◆ WORK REQUEST:
In the listing below, how many lines contain the word "dereference"? Please respond with the number only.

◆ DATA FOR THIS EXERCISE:
* * * * * * *
(* ===== verification/Lifetimes.v ===== *)
(** * repository/: how the repositories are opened and closed

    The constructors acquire objects of RocksDB and of the driver for ScyllaDB and start a thread;
    the destructors release the objects and stop the thread.  What the libraries answer is a
    parameter; an object is used after it was freed when it is used and is not live.  The
    destructor's statements and the thread's loop are interleaved in any way. *)

From S2P Require Import Prelude.

Inductive resource :=
  | TransactionDB | OrderFamily | DefaultFamily
  | Cluster | Session | ConnectFuture | PrepareInsert | PrepareSelect | PreparedInsert | PreparedSelect.
#[export] Instance resource_eq_dec : EqDecision resource.
Proof. solve_decision. Defined.
(** [None] is the null pointer. *)
Abbreviation pointer := (option resource) (only parsing).

Definition acquire (r : resource) : M (list resource) pointer := λ live, (live ++ [r], Ret (Some r)).
Definition dereference (p : pointer) : M (list resource) unit := λ live,
  match p with
  | None => (live, Err NullDeref)
  | Some r => (live, if decide (r ∈ live) then Ret tt else Err UseAfterFree)
  end.
Definition release (p : pointer) : M (list resource) unit :=
  dereference p;; modify (filter (λ r, Some r ≠ p)).

(** ** order_repository.cpp *)

(** What the file system and RocksDB answer. *)
Record rocksdb := RocksDB {
  exists_ : bool;
  create_directory : bool;
  Open : bool;
  CreateColumnFamily : bool;
  OpenColumnFamilies : bool
}.
Record order_repository := MkOrderRepository {
  _db : pointer;
  _order_handler : pointer;
  _default_handler : pointer
}.

(** The status of opening an existing database is not looked at; the vector of handles stays empty
    when it fails. *)
Definition OrderRepository (e : rocksdb) : M (list resource) order_repository :=
  if negb (exists_ e) then
    if negb (create_directory e) then fail RuntimeError else
    if negb (Open e) then fail RuntimeError else
    db ← acquire TransactionDB;
    if negb (CreateColumnFamily e) then fail RuntimeError else
    order_handler ← acquire OrderFamily;
    mret (MkOrderRepository db order_handler None)
  else
    '(db, column_handles) ←
      (if OpenColumnFamilies e then
         db ← acquire TransactionDB;
         order_handler ← acquire OrderFamily;
         default_handler ← acquire DefaultFamily;
         mret (db, [order_handler; default_handler])
       else mret (None, []));
    match column_handles !! 0, column_handles !! 1 with
    | Some order_handler, Some default_handler =>
        mret (MkOrderRepository db order_handler default_handler)
    | _, _ => fail OutOfBounds
    end.

(** ** trade_repository.cpp *)

Record scylla := Scylla { connect : bool; prepare_insert : bool; prepare_select : bool }.
Record trade_repository := MkTradeRepository {
  _cluster : pointer;
  _session : pointer;
  _prepared_insert_query : pointer;
  _prepared_select_by_primary_key_query : pointer
}.

(** The future of the connection is freed at the end of its scope, an exception included; the first of
    the two futures of the preparations is not freed. *)
Definition TradeRepository (e : scylla) : M (list resource) trade_repository :=
  cluster ← acquire Cluster;
  session ← acquire Session;
  connect_future ← acquire ConnectFuture;
  if negb (connect e) then release connect_future;; fail RuntimeError else
  prep_future ← acquire PrepareInsert;
  insert ← (if prepare_insert e then acquire PreparedInsert else mret None);
  prep_future ← acquire PrepareSelect;
  select ← (if prepare_select e then acquire PreparedSelect else mret None);
  release prep_future;;
  release connect_future;;
  mret (MkTradeRepository cluster session insert select).

(** ** The destructors *)

Inductive statement :=
  | RequestStop
  | Join
  | Use (p : pointer)
  | Release (p : pointer).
* * * * * * *
◆ YOUR RESPONSE:
2